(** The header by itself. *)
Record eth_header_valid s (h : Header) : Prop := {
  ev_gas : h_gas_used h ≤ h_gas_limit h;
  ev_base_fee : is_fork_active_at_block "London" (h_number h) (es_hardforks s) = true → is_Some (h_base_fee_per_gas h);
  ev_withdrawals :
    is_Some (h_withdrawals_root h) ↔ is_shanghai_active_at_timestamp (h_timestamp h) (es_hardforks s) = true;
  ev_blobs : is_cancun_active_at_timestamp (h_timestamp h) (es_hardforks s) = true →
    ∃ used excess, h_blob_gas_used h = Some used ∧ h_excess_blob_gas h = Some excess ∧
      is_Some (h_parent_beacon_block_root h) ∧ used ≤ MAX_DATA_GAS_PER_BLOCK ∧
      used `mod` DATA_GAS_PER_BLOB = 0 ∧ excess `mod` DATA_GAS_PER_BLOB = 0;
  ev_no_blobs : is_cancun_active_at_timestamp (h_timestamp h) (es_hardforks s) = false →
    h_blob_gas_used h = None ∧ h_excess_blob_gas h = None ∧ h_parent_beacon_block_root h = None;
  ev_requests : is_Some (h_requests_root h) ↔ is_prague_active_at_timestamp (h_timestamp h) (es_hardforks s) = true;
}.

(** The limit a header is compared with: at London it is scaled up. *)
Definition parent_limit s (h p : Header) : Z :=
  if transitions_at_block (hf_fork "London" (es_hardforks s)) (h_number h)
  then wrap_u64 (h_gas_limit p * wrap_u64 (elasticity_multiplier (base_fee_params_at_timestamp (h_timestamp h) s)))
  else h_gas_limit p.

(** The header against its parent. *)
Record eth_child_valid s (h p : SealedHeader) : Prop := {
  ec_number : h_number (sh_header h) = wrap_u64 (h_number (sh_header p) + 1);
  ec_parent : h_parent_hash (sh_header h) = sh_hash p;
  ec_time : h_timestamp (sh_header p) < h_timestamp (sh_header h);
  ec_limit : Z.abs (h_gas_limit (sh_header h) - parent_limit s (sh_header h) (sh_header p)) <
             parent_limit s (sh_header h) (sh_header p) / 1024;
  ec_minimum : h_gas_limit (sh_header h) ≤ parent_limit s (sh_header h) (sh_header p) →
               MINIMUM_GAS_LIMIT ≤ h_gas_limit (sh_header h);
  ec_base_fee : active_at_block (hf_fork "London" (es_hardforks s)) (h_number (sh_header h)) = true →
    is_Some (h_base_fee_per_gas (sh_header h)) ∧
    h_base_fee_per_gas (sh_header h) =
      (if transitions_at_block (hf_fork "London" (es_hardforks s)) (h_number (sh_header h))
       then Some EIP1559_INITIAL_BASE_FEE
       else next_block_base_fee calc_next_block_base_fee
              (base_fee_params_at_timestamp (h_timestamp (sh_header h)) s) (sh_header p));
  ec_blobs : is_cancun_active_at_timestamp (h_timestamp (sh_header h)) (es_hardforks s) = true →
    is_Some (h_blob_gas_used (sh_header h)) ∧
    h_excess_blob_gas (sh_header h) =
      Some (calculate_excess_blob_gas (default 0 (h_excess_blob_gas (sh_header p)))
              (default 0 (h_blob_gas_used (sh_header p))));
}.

• • • • • • •

Could you copy exactly the lines from the first line of the records above through the line containing "is_Some (h_parent_beacon_block_root h)", both included, and nothing else?

(** The header by itself. *)
Record eth_header_valid s (h : Header) : Prop := {
  ev_gas : h_gas_used h ≤ h_gas_limit h;
  ev_base_fee : is_fork_active_at_block "London" (h_number h) (es_hardforks s) = true → is_Some (h_base_fee_per_gas h);
  ev_withdrawals :
    is_Some (h_withdrawals_root h) ↔ is_shanghai_active_at_timestamp (h_timestamp h) (es_hardforks s) = true;
  ev_blobs : is_cancun_active_at_timestamp (h_timestamp h) (es_hardforks s) = true →
    ∃ used excess, h_blob_gas_used h = Some used ∧ h_excess_blob_gas h = Some excess ∧
      is_Some (h_parent_beacon_block_root h) ∧ used ≤ MAX_DATA_GAS_PER_BLOCK ∧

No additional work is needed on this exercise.